The four who were set aside and then added to the list at the end of the meeting are:

• Steven R. Campbell, vice president for business affairs at Northeast State.

• Ty Julian Handy, president of Vermont Technical College in Randolph Center, Vermont.

• Thomas C. Henry, chancellor emeritus at Mohave Community College in Kingman, Ariz.

• Veldon L. Law, chief operating officer of The Clements Group in Salt Lake City, Utah.

Nominee Karen Rowell, director of operations for support services and global quality for Kingsport-based Eastman Chemical Co., was one of two candidates not considered by the committee because they did not have the required doctoral degree.

Other candidates with regional ties who were removed from consideration were Richard L. Brown Jr., vice chancellor for finance, operations and information technology for the University of Tennessee, and Alan Punches, vice president and academic dean for Northern Maine Community College in Presque Isle, Maine. Punches formerly served as director of adult degree studies at Virginia Intermont College in Bristol, Va., for four years.
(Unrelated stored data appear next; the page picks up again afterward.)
(* ===== verification/Config.v ===== *)
(** * [domain-api/src/config.ts]

    The settings of the server, read from its environment.  A value that is not
    acceptable is a [ConfigError]: [inl] with its message.  The WHATWG URL parser,
    [isIP] and the file system of the host are parameters; [Number] of a text that
    is not an integer may be taken as [NaN], which the checks refuse alike. *)

From S2P Require Import Prelude JsBase JsRegex JsText JsJson JsLib PolicyValidate SsoSchema HttpClient.
From Stdlib Require Import Ascii.
From Stdlib Require String.
Open Scope Z_scope.
Open Scope result_scope.

(** ** The host *)

Definition Env : Type := string -> option string.

Record WebUrl := mkWebUrl {
  w_protocol : string;
  w_username : string;
  w_password : string;
  w_hostname : string;
  w_port : string;
  w_pathname : string;
  w_search : string;
  w_hash : string;
  w_origin : string;
}.

Class Host := {
  (** [new URL(s)]; [None] when it throws *)
  new_URL : string -> option WebUrl;
  (** [new URL(path, base)] *)
  new_URL_at : string -> string -> option WebUrl;
  isIP : string -> bool;
  existsSync : string -> bool;
  (** [fs.accessSync(path, R_OK)] does not throw *)
  accessSync : string -> bool;
  (** [fs.readFileSync(path)]; [None] when it throws *)
  readFileSync : string -> option string;
  (** [statSync(path)]; [None] when it throws *)
  statSync : string -> option FileStat;
  (** the path of gitops/values/sso.yaml next to the running package *)
  bundled_sso_yaml : string;
  (** [path.resolve(path.dirname(p), rel)] *)
  path_beside : string -> string -> string;
  (** the text is a private key [createPrivateKey] accepts *)
  isPrivateKey : string -> bool;
}.

(** ** Reading the environment *)

(** [env[name]?.trim()], and [""] taken as unset *)
Definition trimmed (env : Env) (name : string) : option string := trim <$> env name.

Definition present (v : option string) : option string :=
  match v with Some s => if String.eqb s EmptyString then None else Some s | None => None end.

Definition isProduction (env : Env) : bool := bool_decide (env "NODE_ENV" = Some "production").

Section config.
Context `{JsLib} `{Host}.

Definition intEnv (env : Env) (name : string) (fallback min max : Z) : result string Z :=
  match present (trimmed env name) with
  | None => inr fallback
  | Some raw =>
      match Number raw with
      | Fin value =>
          if (value <? min) || (max <? value)
          then inl (name +:+ " must be an integer between " +:+ pretty min +:+ " and " +:+ pretty max)
          else inr value
      | _ => inl (name +:+ " must be an integer between " +:+ pretty min +:+ " and " +:+ pretty max)
      end
  end.

Definition nonempty (s : string) : bool := negb (String.eqb s EmptyString).

Definition has_credentials (u : WebUrl) : bool := nonempty (w_username u) || nonempty (w_password u).

(** A URL with a path, a query or a fragment. *)
Definition has_location (u : WebUrl) : bool :=
  (negb (String.eqb (w_pathname u) "/") && nonempty (w_pathname u)) || nonempty (w_search u) || nonempty (w_hash u).

(** ** Flink *)

Record FlinkAdapterConfig := mkFlinkConfig {
  fc_baseUrl : string;
  fc_timeoutMs : Z;
  fc_jobNamePrefix : string;
  fc_cacheTtlMs : Z;
  fc_snapshotBudgetMs : Z;
  fc_maxConcurrency : Z;
  fc_maxQueue : Z;
}.

Definition DEFAULT_FLINK_TIMEOUT_MS : Z := 2000.
Definition MAX_TIMEOUT_MS : Z := 30000.
Definition DEFAULT_FLINK_CACHE_TTL_MS : Z := 5000.
Definition MIN_CACHE_TTL_MS : Z := 1000.
Definition DEFAULT_FLINK_SNAPSHOT_BUDGET_MS : Z := 5000.
Definition DEFAULT_FLINK_MAX_CONCURRENCY : Z := 8.
Definition DEFAULT_FLINK_MAX_QUEUE : Z := 64.
Definition DEFAULT_FLINK_JOB_NAME_PREFIX : string := "beluga-".

Definition flink_url (raw : string) : result string WebUrl :=
  match new_URL raw with
  | None => inl "BELUGA_FLINK_REST_URL is not a valid URL"
  | Some url =>
      if negb (String.eqb (w_protocol url) "http:") && negb (String.eqb (w_protocol url) "https:")
      then inl "BELUGA_FLINK_REST_URL must use http or https"
      else if has_credentials url then inl "BELUGA_FLINK_REST_URL must not embed credentials"
      else if has_location url then inl "BELUGA_FLINK_REST_URL must be a bare origin (no path, query or fragment)"
      else inr url
  end.

Definition allowNoCache (env : Env) : bool := bool_decide (trimmed env "BELUGA_FLINK_ALLOW_NO_CACHE" = Some "true").

Definition loadFlinkAdapterConfig (env : Env) : result string (option FlinkAdapterConfig) :=
  match present (trimmed env "BELUGA_FLINK_REST_URL") with
  | None => inr None
  | Some raw =>
      let! url := flink_url raw in
      let! timeoutMs := intEnv env "BELUGA_FLINK_TIMEOUT_MS" DEFAULT_FLINK_TIMEOUT_MS 1 MAX_TIMEOUT_MS in
      let! cacheTtlMs := intEnv env "BELUGA_FLINK_CACHE_TTL_MS" DEFAULT_FLINK_CACHE_TTL_MS
                           (if allowNoCache env then 0 else MIN_CACHE_TTL_MS) 60000 in
      let! snapshotBudgetMs := intEnv env "BELUGA_FLINK_SNAPSHOT_BUDGET_MS" DEFAULT_FLINK_SNAPSHOT_BUDGET_MS 1 60000 in
      let! maxQueue := intEnv env "BELUGA_FLINK_MAX_QUEUE" DEFAULT_FLINK_MAX_QUEUE 0 1024 in
      let! maxConcurrency := intEnv env "BELUGA_FLINK_MAX_CONCURRENCY" DEFAULT_FLINK_MAX_CONCURRENCY 1 32 in
      inr (Some (mkFlinkConfig (w_origin url) timeoutMs
        (default DEFAULT_FLINK_JOB_NAME_PREFIX (env "BELUGA_FLINK_JOB_NAME_PREFIX"))
        cacheTtlMs snapshotBudgetMs maxConcurrency maxQueue))
  end.

(** ** The base domain *)

Definition DEFAULT_BASE_DOMAIN : string := "local.beluga.internal".

Definition realm_path : re :=
  Cat (Cat (lit "/realms/") (Plus (Chr (fun a => negb (Ascii.eqb a "/"))))) Eol.

Definition issuer_fails (issuer why : string) : string :=
  "OIDC_ISSUER " +:+ dq +:+ issuer +:+ dq +:+ " cannot yield BASE_DOMAIN: " +:+ why +:+
  " (expected https://sso.<baseDomain>/realms/<realm>)".

Definition baseDomainFromIssuer (issuer : string) : result string string :=
  match new_URL issuer with
  | None => inl (issuer_fails issuer "not a URL")
  | Some url =>
      if negb (String.eqb (w_protocol url) "https:") then inl (issuer_fails issuer "protocol is not https")
      else if has_credentials url || nonempty (w_port url) || nonempty (w_search url) || nonempty (w_hash url)
      then inl (issuer_fails issuer "credentials, port, query or fragment present")
      else if negb (test realm_path (w_pathname url)) then inl (issuer_fails issuer "path is not /realms/<realm>")
      else
        let labels := split_char "." (w_hostname url) in
        match labels with
        | first :: rest =>
            if (length labels <? 3)%nat || negb (String.eqb first "sso")
            then inl (issuer_fails issuer "host is not sso.<baseDomain>")
            else
              let domain := join "." rest in
              if negb (isValidDnsName domain)
              then inl (issuer_fails issuer "derived domain is not a valid DNS name")
              else inr domain
        | [] => inl (issuer_fails issuer "host is not sso.<baseDomain>")
        end
  end.

Definition no_base_domain : string :=
  "BASE_DOMAIN (or an OIDC_ISSUER of the form https://sso.<baseDomain>/realms/<realm>) must be set when NODE_ENV=production".

Definition resolveBaseDomain (env : Env) : result string string :=
  match present (trimmed env "BASE_DOMAIN") with
  | Some explicit =>
      if negb (isValidDnsName explicit) || negb (str_has "." explicit)
      then inl ("BASE_DOMAIN " +:+ dq +:+ explicit +:+ dq +:+ " is not a valid multi-label DNS name")
      else inr explicit
  | None =>
      if negb (isProduction env) then inr DEFAULT_BASE_DOMAIN
      else
        match present (trimmed env "OIDC_ISSUER") with
        | Some issuer => baseDomainFromIssuer issuer
        | None => inl no_base_domain
        end
  end.

(** ** The SSO file *)

Record SsoAdapterConfig := mkSsoConfig {
  sc_filePath : option string;
  sc_isProduction : bool;
  sc_baseDomain : option string;
  sc_groupsFilePath : option string;
}.

Definition resolveDefaultSsoConfigPath : option string :=
  if existsSync bundled_sso_yaml then Some bundled_sso_yaml else None.

Definition loadSsoAdapterConfig (env : Env) : SsoAdapterConfig :=
  match present (trimmed env "SSO_CONFIG_FILE") with
  | Some explicitPath => mkSsoConfig (Some explicitPath) (isProduction env) None None
  | None =>
      if isProduction env then mkSsoConfig None true None None
      else mkSsoConfig resolveDefaultSsoConfigPath false None None
  end.

(** ** The audit store *)

Record AuditDbConfig := mkAuditDb {
  ad_host : string;
  ad_port : Z;
  ad_database : string;
  ad_user : string;
  ad_passwordFile : string;
  ad_sslCaFile : string;
}.

Definition required_db (env : Env) (name : string) : result string string :=
  match present (trimmed env name) with
  | Some value => inr value
  | None => inl (name +:+ " must be set when MANAGER_DB_HOST is set")
  end.

Definition loadAuditDbConfig (env : Env) : result string (option AuditDbConfig) :=
  match present (trimmed env "MANAGER_DB_HOST") with
  | None => inr None
  | Some host =>
      if negb (isValidDnsName host) then inl "MANAGER_DB_HOST must be a DNS host name"
      else
        let! port := intEnv env "MANAGER_DB_PORT" 5432 1 65535 in
        let! database := required_db env "MANAGER_DB_NAME" in
        let! passwordFile := required_db env "MANAGER_DB_PASSWORD_FILE" in
        let! sslCaFile := required_db env "MANAGER_DB_SSL_CA_FILE" in
        inr (Some (mkAuditDb host port database (default EmptyString (trimmed env "MANAGER_DB_USER"))
          passwordFile sslCaFile))
  end.

Definition loadSsoWriteEnabled (env : Env) : result string bool :=
  match present (trimmed env "SSO_WRITE_ENABLED") with
  | None => inr false
  | Some raw =>
      if String.eqb raw "false" then inr false
      else if String.eqb raw "true" then inr true
      else inl ("SSO_WRITE_ENABLED must be " +:+ dq +:+ "true" +:+ dq +:+ " or " +:+ dq +:+ "false" +:+ dq)
  end.

(** ** GitHub and Kubernetes *)

Record GithubAppConfig := mkGithubApp { ga_appId : string; ga_installationId : string; ga_privateKeyFile : string }.

Definition all_digits : re := Cat (Plus Digit) Eol.

Definition loadGithubAppConfig (env : Env) : option GithubAppConfig :=
  let appId := default EmptyString (trimmed env "GITHUB_APP_ID") in
  let installationId := default EmptyString (trimmed env "GITHUB_APP_INSTALLATION_ID") in
  let privateKeyFile := default EmptyString (trimmed env "GITHUB_APP_PRIVATE_KEY_FILE") in
  if negb (test all_digits appId) || negb (test all_digits installationId) || String.eqb privateKeyFile EmptyString
  then None else Some (mkGithubApp appId installationId privateKeyFile).

Record KubeApiConfig := mkKubeApi { ka_apiUrl : string; ka_tokenFile : string; ka_caFile : string }.

Definition loadKubeApiConfig (env : Env) : result string (option KubeApiConfig) :=
  let raw := default EmptyString (trimmed env "KUBE_API_URL") in
  let tokenFile := default EmptyString (trimmed env "KUBE_API_TOKEN_FILE") in
  let caFile := default EmptyString (trimmed env "KUBE_API_CA_FILE") in
  if negb (nonempty raw && nonempty tokenFile && nonempty caFile) then inr None
  else
    match new_URL raw with
    | None => inl "KUBE_API_URL is not a valid URL"
    | Some url =>
        if negb (String.eqb (w_protocol url) "https:") then inl "KUBE_API_URL must use https"
        else if has_credentials url || has_location url
        then inl "KUBE_API_URL must be a bare origin (no credentials, path, query or fragment)"
        else inr (Some (mkKubeApi (w_origin url) tokenFile caFile))
    end.

(** ** The reconciler and the server *)

Definition loadReconcileIntervalMs (env : Env) : result string Z :=
  intEnv env "SSO_RECONCILE_INTERVAL_MS" 30000 5000 3600000.

Definition loadListenHost (env : Env) : result string (option string) :=
  match present (env "LISTEN_HOST") with
  | None => inr None
  | Some raw =>
      if negb (isIP raw) && negb (isValidDnsName raw)
      then inl "LISTEN_HOST must be an IP address or a DNS host name" else inr (Some raw)
  end.
End config.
Some candidates waited until the 11th hour to apply, leaving staff to scramble to get copies of their applications and resumes to the committee. Locke, who is not involved in the committee process, hand-delivered one set of copies to the group.

Committee members include students and faculty at Northeast State, TBR members and members of the community including those in business.

Committee members indicated important considerations include experience with and knowledge of community colleges and the ability to fund-raise and collaborate with the community, as well as instructional and administrative experience.